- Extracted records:
=======

(* ===== verification/PrimitivesDemo.v ===== *)
(** * Runs of the small primitives: drift, compensation, tenancy, a store of
    contradicting memories, schedules and spawns, and a worker over the queue *)

From Stdlib Require Import SpecFloat.
From S2P Require Import Prelude Str Hlc Json Compat Core Policy Storage Command EngineDemo Prog Effects EffectsRace EffectsInv EffectsDemo Worker Auth Trigger MemoryStore Primitives.
#[local] Open Scope string_scope.
#[local] Open Scope list_scope.
#[local] Open Scope Z_scope.

(** ** Drift, compensation and tenancy *)

#[local] Existing Instance demo_env.

Definition ev (n t : string) (payload : option string) : AgentEvent :=
  mkAgentEvent n "ws" "bot" (Some "s") None t Audit SLow None payload None "h" "h" n None None None None None None None.
Definition with_events (es : list AgentEvent) : World :=
  mkWorld (set_events (list_to_map (List.map (fun e => (ev_id e, mkEventRow e "_legacy_" (0, 0))) es)) empty_ledger) 0 0.

(** Two approvals for one call: the density is 2, and the score more than 1,
    although both are documented to stay in [0, 1]. *)
Example score_past_one :
  let s := score_of [ev "1" "tool_call_requested" None; ev "2" "approval_required" None; ev "3" "approval_required" None;
                     ev "4" "approval_required" None; ev "5" "approval_required" None] in
  approval_density s = f64_of_Z 4 /\ exceeds s (f64_of_Z 1) = true.
Proof. vm_compute. auto. Qed.

(** A call that ended well with [error: null] counts as an error. *)
Example null_error_counted :
  let q := String "034"%char "" in
  let payload := "{" +:+ q +:+ "error" +:+ q +:+ ":null," +:+ q +:+ "status" +:+ q +:+ ":" +:+ q +:+ "ok" +:+ q +:+ "}" in
  error_rate (score_of [ev "1" "tool_call_finished" (Some payload)]) = f64_of_Z 1.
Proof. vm_compute. reflexivity. Qed.

Definition comp_world : CompWorld :=
  mkCompWorld (mkWorld (set_workspaces {["ws" := mkWorkspace "ws" "w" "t0" None]} empty_ledger) 0 0) {["eff"]} ∅.
(** A plan can be consumed twice, and one that is not there can be consumed. *)
Example consumed_twice :
  match Primitives.generate "ws" "eff" Reversible None comp_world with
  | (Ok (Some p), w1) =>
      let w2 := (mark_consumed (cp_id p) w1).2 in
      let '(again, w3) := mark_consumed (cp_id p) w2 in
      again = Ok tt /\ pl_consumed_at <$> plans w3 !! cp_id p <> pl_consumed_at <$> plans w2 !! cp_id p /\
      (mark_consumed "no such plan" w3).1 = Ok tt
  | _ => False
  end.
Proof. vm_compute. split; [reflexivity|]. split; [discriminate|reflexivity]. Qed.

(** ** A store of contradicting memories *)

#[local] Existing Instance key_order.

(** The ASCII part of Unicode. *)
Fixpoint ascii_words (s : string) (acc : string) : list string :=
  let flush := if String.eqb acc "" then [] else [acc] in
  match s with
  | EmptyString => flush
  | String a s' => if is_alnum a then ascii_words s' (acc +:+ String a EmptyString) else flush ++ ascii_words s' ""
  end.
#[local] Instance ascii_unicode : Unicode := {| to_lowercase := to_ascii_lowercase; words s := ascii_words s "" |}.

Definition demo_memory (id text created : string) (expires : option string) : Memory :=
  mkMemory id "ws" text "preference" SLow None "workspace" (Some "mcand") "[]" (Some "emb") 0 None expires None None created.
Definition demo_mems : MemWorld :=
  mkMemWorld (list_to_map (map (fun m => (mem_id m, m))
    [demo_memory "m1" "Deploys always run on Friday" "1" None;
     demo_memory "m2" "deploys never run on friday" "2" None;
     demo_memory "m3" "You must sign commits" "3" None;
     demo_memory "m4" "you must not sign commits" "4" None])) ∅ {["ws"]} 0 0.
Definition half : f64 := f64_div (f64_of_Z 1) (f64_of_Z 2).

Lemma demo_mems_ok : mems_ok demo_mems.
Proof.
  intros k m Hk. apply elem_of_list_to_map_2, list_elem_of_In in Hk. cbn [map In] in Hk.
  repeat destruct Hk as [Hk|Hk]; try done; injection Hk as <- <-; (split; [reflexivity|vm_compute; reflexivity]).
Qed.
Lemma demo_fresh m : fresh_ids (mkMemWorld m ∅ {["ws"]} 0 0).
Proof.
  split; [|by intros]. intros i j. simpl. intros H. apply (f_equal (parse_digits 0)) in H.
  rewrite !parse_digits_show in H by lia. injection H as H. lia.
Qed.

(** Only the pair of "always" and "never" is recorded, once. *)
Lemma detect_conflicts_spec_witness :
  exists w', detect_conflicts "ws" half demo_mems = (Ok 1%nat, w') /\
    has_pair "m2" "m1" (conflicts w') = true /\ mems w' = mems demo_mems.
Proof.
  destruct (detect_conflicts_spec "ws" half demo_mems demo_mems_ok (demo_fresh _)) as [(n & w' & He & Hr & _) _].
  exists w'. assert (Hn : fst (detect_conflicts "ws" half demo_mems) = Ok 1%nat) by (vm_compute; reflexivity).
  assert (Hp : has_pair "m2" "m1" (conflicts (snd (detect_conflicts "ws" half demo_mems))) = true) by (vm_compute; reflexivity).
  rewrite He in Hn, Hp. simpl in Hn, Hp. injection Hn as ->. split; [exact He|]. split; [exact Hp|]. apply Hr.
Defined.

(** Two that differ by "must" and "must not" only are not found. *)
Example must_not_unseen :
  opposing_polarity "You must sign commits" "you must not sign commits" = false /\
  opposing_polarity "it can fail" "it cannot fail" = false /\
  opposing_polarity "it is red" "it is not red" = true.
Proof. vm_compute. auto. Qed.

Lemma revoke_and_delete_witness :
  List.map mem_id (active_rows "ws" (mems (revoke "m1" demo_mems).2)) = ["m4"; "m3"; "m2"] /\
  mem_text <$> mems (delete_memory "m2" demo_mems).2 !! "m2" = Some "" /\
  mems (revoke "m1" demo_mems).2 !! "m2" = mems demo_mems !! "m2".
Proof.
  split; [vm_compute; reflexivity|]. split; [vm_compute; reflexivity|].
  destruct (revoke_and_delete "m1" "ws" demo_mems demo_mems_ok) as [Hk _].
  assert (Hne : "m2" <> "m1") by discriminate. destruct (Hk "m2" Hne) as [He _]. exact He.
Defined.

(** A memory whose expiry has passed is still active. *)
Example expired_still_active :
  In "m5" (List.map mem_id (active_rows "ws" (<["m5" := demo_memory "m5" "old" "0" (Some "1")]> (mems demo_mems)))).
Proof. vm_compute. tauto. Qed.

(** The same pair is recorded twice when the order of the two flips in between. *)
Definition flipped : MemWorld :=
  let w := (detect_conflicts "ws" half demo_mems).2 in
  mkMemWorld (<["m1" := demo_memory "m1" "Deploys always run on Friday" "9" None]> (mems w)) (conflicts w) (known w)
    (mseq w) (mtime w).
Example pair_in_both_orders :
  (detect_conflicts "ws" half flipped).1 = Ok 1%nat /\
  has_pair "m1" "m2" (conflicts (detect_conflicts "ws" half flipped).2) = true /\
  has_pair "m2" "m1" (conflicts (detect_conflicts "ws" half flipped).2) = true.
Proof. vm_compute. auto. Qed.

(** ** Schedules and spawns *)

#[local] Existing Instance the_serde.
#[local] Existing Instance demo_sha256.

(** A daily and an hourly schedule; dates are the seconds since the epoch. *)
Definition every (n t : Z) : option Z := Some ((t / n + 1) * n).
#[local] Instance demo_dates : Dates := {|
  cron_after e := if String.eqb e "0 0 0 * * * *" then Some (every 86400)
                  else if String.eqb e "0 0 * * * * *" then Some (every 3600) else None;
  chrono_ok t := (0 <=? t) && (t <? 2 ^ 40);
  to_rfc3339 t := if (0 <=? t) && (t <? 2 ^ 38) then Some (show_Z t) else None;
  from_rfc3339 s := parse_digits 0 s;
|}.
Lemma every_cases e f : cron_after e = Some f -> exists n, 0 < n /\ f = every n.
Proof.
  simpl. destruct (String.eqb _ _); [intros [= <-]; by exists 86400|].
  destruct (String.eqb _ _); [intros [= <-]; by exists 3600|done].
Qed.
Lemma every_bounds n t : 0 < n -> t < (t / n + 1) * n <= t + n.
Proof.
  intros Hn. pose proof (Z.div_mod t n ltac:(lia)). pose proof (Z.mod_pos_bound t n Hn). nia.
Qed.
#[local] Instance demo_dates_laws : DatesLaws.
Proof.
  split.
  - intros e f t m (n & Hn & ->)%every_cases [= <-]. by apply every_bounds.
  - intros e f t m k (n & Hn & ->)%every_cases [= <-] [= Hk] Hlt.
    rewrite <- Hk in *. pose proof (every_bounds n t Hn). pose proof (every_bounds n (k - 1) Hn).
    assert (t / n <= (k - 1) / n) by (apply Z.div_le_mono; lia). nia.
  - intros e f t m (n & Hn & ->)%every_cases [= <-]. unfold every. f_equal.
    replace ((t / n + 1) * n - 1) with ((n - 1) + (t / n) * n) by ring.
    rewrite Z.div_add by lia. rewrite Z.div_small by lia. lia.
  - intros e f t m (n & Hn & ->)%every_cases _ _. by eexists.
  - intros t s. simpl. destruct (_ && _) eqn:Ht; [|done]. intros [= <-]. apply parse_digits_show. lia.
Qed.

Definition cron_reg (id e : string) (last : option string) : Registration :=
  mkRegistration id "digest" (Cron e) "daily-digest" last true.
Definition demo_regs : Scheduler := register (cron_reg "t2" "0 0 * * * * *" (Some "0")) (register (cron_reg "t1" "0 0 0 * * * *" None) new_scheduler).

(** Ticks every twenty minutes around midnight, the clock once set back. *)
Definition demo_run := run [85000; 86400; 87600; 86000; 88800; 90001] demo_regs.
Example demo_log :
  demo_run.1 = Some [(85000, Fire "t2" "daily-digest"); (86400, Fire "t1" "daily-digest");
                     (86400, Fire "t2" "daily-digest"); (90001, Fire "t2" "daily-digest")].
Proof. vm_compute. reflexivity. Qed.


(** A registration that never fired is due at once, for every instant since 1970;
    instants missed while nothing ticked count once. *)
Example never_fired_is_due :
  (tick 86400000 (register (cron_reg "t1" "0 0 * * * * *" None) new_scheduler)).1 = Some [Fire "t1" "daily-digest"] /\
  (run [86400000; 86400001] (register (cron_reg "t1" "0 0 * * * * *" None) new_scheduler)).1
    = Some [(86400000, Fire "t1" "daily-digest")].
Proof. vm_compute. auto. Qed.

(** A date chrono knows and the time crate does not panics. *)
Example far_future_panics : (tick (2 ^ 39) demo_regs).1 = None.
Proof. vm_compute. reflexivity. Qed.

(** The workflow is missing: the Chronicle has the start of a run that is in no table. *)
Definition spawn_world : SpawnWorld :=
  mkSpawnWorld (run_all [open_session; ("ws", "act_system", "create_session", jobj [])] fresh) ∅ ∅.
Example spawn_leaves_event :
  let out := spawn_workflow_run "ws" "wf_gone" "t1" spawn_world in
  out.1 = Err fk_failed /\ runs out.2 = ∅ /\
  size (events (ledger (sw out.2))) = S (size (events (ledger (sw spawn_world)))).
Proof. vm_compute. auto. Qed.

(** ** A worker *)

(** Ids and stamps count in unary. *)
#[local] Instance unary_env : Env := Build_Env ticks ticks.
#[local] Existing Instance tick_lease.

(** As the file worker declares itself: [file.read] first, [file.write] too. *)
Definition file_handler : Handler :=
  mkHandler "file.read" ["file.read"; "file.write"] (fun _ input => Ok input).
Definition shell_handler : Handler :=
  mkHandler "shell.run" [] (fun _ _ => Err (InvalidInput "no")).
Definition file_worker : WorkerRunner :=
  mkWorkerRunner (mkWorkerDescriptor "ws" "bot" "file" ["file.read"; "file.write"; "shell.run"]) "wrk"
    [file_handler; shell_handler].

Definition queue_of (types : list string) : QWorld :=
  fold_left (fun w t => run_op (OCall (CEnqueue "ws" "cmd" "bot" t JNull RLow)) w) types
    (run_op (OCall (CRegister (a_worker "wrk") [])) empty_queue).
Definition outcomes (w : QWorld) : list (string * EffectStatus * option string) :=
  map (fun e => (eff_effect_type e, eff_status e, eff_error e)) (rows (effects (queue w))).

Lemma ulid_inj m n : ulid m = ulid n -> m = n.
Proof. simpl. revert n. induction m as [|m IH]; intros [|n] Heq; simplify_eq/=; auto. Qed.

Lemma queue_of_ok types : queue_ok (queue (queue_of types)).
Proof.
  unfold queue_of. generalize (run_op_ok (OCall (CRegister (a_worker "wrk") [])) empty_queue empty_queue_ok).
  generalize (run_op (OCall (CRegister (a_worker "wrk") [])) empty_queue).
  induction types as [|t types IH]; intros w Hok; cbn [fold_left]; [done|]. by apply IH, run_op_ok.
Qed.

Definition three_effects : QWorld := queue_of ["file.read"; "mail"; "shell.run"].

Lemma three_effects_drainable : drainable file_worker three_effects.
Proof.
  assert (Hc : claims (queue three_effects) = ∅) by (vm_compute; reflexivity).
  split; [apply queue_of_ok|vm_compute; reflexivity|intros n _; by rewrite Hc|].
  intros k c. by rewrite Hc.
Qed.

Lemma worker_drains_witness :
  outcomes (exec (rounds file_worker 2) three_effects).2 =
    [("shell.run", EFailed, Some "invalid input: no"); ("mail", EPending, None); ("file.read", ESucceeded, None)] /\
  exists w', exec (rounds file_worker 2) three_effects = (Ok tt, w').
Proof.
  split; [vm_compute; reflexivity|].
  destruct (worker_drains file_worker ulid_inj 2 three_effects three_effects_drainable) as (w' & Hw' & _);
    [vm_compute; lia|by exists w'].
Defined.

(** The worker advertises [file.write] and its handler serves it, but [execute]
    looks at [effect_type] only: the effect is claimed and failed. *)
Example second_type_not_served :
  In "file.write" (h_effect_types file_handler) /\
  outcomes (exec (rounds file_worker 1) (queue_of ["file.write"])).2 =
    [("file.write", EFailed, Some "no handler for effect_type")].
Proof. split; [vm_compute; auto|vm_compute; reflexivity]. Qed.

(** [run] would create the worker's actor, but registers first, and fails. *)
Example actor_ensured_too_late :
  let r := mkWorkerRunner (mkWorkerDescriptor "ws" "new actor" "w" []) "wrk" [] in
  let out := exec (Worker.run "0.1.0" r 3) empty_queue in
  out.1 = Err fk_failed /\ bool_decide ("new actor" ∈ known_actors (queue out.2)) = false /\
  bool_decide ("new actor" ∈ known_actors (queue (exec (maybe_ensure_actor r) empty_queue).2)) = true.
Proof. vm_compute. auto. Qed.

(** A worker that stops between the claim's [UPDATE] and its [INSERT] leaves an
    effect that is claimed under no lease: no reaping ever returns it. *)
Example cut_off_claim_is_stranded :
  let cut := (run_schedule [0; 0; 0; 0; 0]%nat [claim_one "wrk" "ws" ["file.read"]]
                (queue_of ["file.read"])).2 in
  outcomes cut = [("file.read", EClaimed, None)] /\ claims (queue cut) = ∅ /\
  forall t, exec reap_expired (mkQWorld (queue cut) (qseq cut) t) =
    (Ok 0%nat, mkQWorld (queue cut) (qseq cut) (S t)).
Proof.
  intros cut. split; [vm_compute; reflexivity|].
  assert (Hc : claims (queue cut) = ∅) by (vm_compute; reflexivity). split; [done|].
  intros t. rewrite exec_reap. cbn [queue qseq qtime].
  replace (expired_claims (clock t) (queue cut)) with (@nil Expired); [done|].
  unfold expired_claims. rewrite Hc. by vm_compute.
Qed.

=======

- Try it:
Looking at the records, report the number of lines that hold the string "local", with no other text.

- Response to the exercise:
12